Казалось, будто Наполеон заключил в свое время договор со сверхъестественной властью, и когда этот договор был разрушен, все несчастья вдруг пали на того, кто в продолжении двадцати лет был волшебно избавляем от них. С этих дней несчастье стало таким же верным его спутником, как прежде счастье… Не только бедствия на Северо-Востоке, но и сама Испания ускользала от него с каждым днем, область за областью, деревня за деревней. Солдаты наши везде защищались храбро, но сопротивление только доказывало нашу слабость… Англичане взяли крепость Сен-Себастьян после продолжительной осады. Австрия подписала в Теплице новый союзный договор с Россией и Пруссией и решительно разрывала все связи с Наполеоном, подписывая новый трактат с Англией. В этом трактате есть особенность, достойная замечания. Известно, что Англия никогда не хотела признать Наполеона императором и, следовательно, не давала ему этого титула… Чтобы не говорить Бонапарт или Наполеон, Англия употребила выражение общий враг, и Австрия приняла его…
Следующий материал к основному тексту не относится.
(* ===== verification/Utils.v ===== *)
(** * Utilities ([include/common/utils.h], [src/common/utils.c])

    Strings, numbers, validation, hashing and prices.  Functions that log take
    the logger's world; the others are pure.  Declared in the header but defined
    nowhere in the sources, and so absent here: [calculate_spread],
    [calculate_vwap], [parse_price_string], [error_to_string], [log_error]. *)

From Stdlib Require Import Strings.Byte SpecFloat.
From S2P Require Import Prelude CMem CString CDouble CDecimal Types World Logger.

Definition UTILS_C : string := "src/common/utils.c".

(** ** Time *)

Record timespec : Type := mkTimespec { tv_sec : Z; tv_nsec : Z }.

Definition get_time_diff_ms (start finish : timespec) : res Z :=
  dsec ← chk64 (tv_sec finish - tv_sec start);
  ms ← chk64 (dsec * 1000);
  dnsec ← chk64 (tv_nsec finish - tv_nsec start);
  chk64 (ms + Z.quot dnsec 1000000).

(** [strftime] stores the text when it fits with its terminator; otherwise the
    contents of the buffer are indeterminate. *)
Definition format_timestamp `{OS} `{Indeterminate} (timestamp : Z) (buffer : bytes)
    (buffer_size : Z) : res bytes :=
  let text := chars (strftime_local timestamp) ++ [NUL] in
  if Z.of_nat (length text) <=? buffer_size then memcpy buffer 0 text (length text)
  else Val (junk_bytes 0 (length buffer)).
Но величайшим несчастьем из всех, какие поражали в то время Наполеона, был проигрыш сражения при Кацбахе. Там командовал Макдональд, и мы лишились больше двадцати тысяч человек!.. Говорят, будто причиной поражения генерала Вандама, разбитого при Кульме, была собственная его неосторожность. Как бы ни было, а поражение Вандама было для нас бедствием… В то же самое время Ней был разбит Бернадоттом, наследным Шведским принцем… Кровь французская везде обагряла землю, все семейства носили траур, и на пространстве трех квадратных лье полмиллиона людей убивали друг друга с ожесточением личных врагов.
Достойно замечания, как общая ненависть уничтожает всякую другую неприязнь. Австрийцы и баварцы, так долго бывшие соперниками, отринули свою взаимную вражду, когда надобно было соединиться для поражения общего неприятеля…
В это же самое время Веллингтон перешел Бидассоа и вступил во Францию. Так оканчивалась наша кровавая война, которая доказывала, что искусство не значит ничего и что соединенные народы могущественнее тактики, потому что очень ошибается тот, кто приписывает потерю Испании несчастным для нас дням при Арапилах и Виттории. Испания освободилась без битв. Ее спасение совершалось каждый день нашею кровью, которая текла капля по капле под ножами убийц, от болезней, измены и яда. Вот где был наш истинный неприятель, хотя Наполеон и не хотел верить его могуществу.
Теперь мы приближаемся к великим бедствиям, довершившим падение Империи.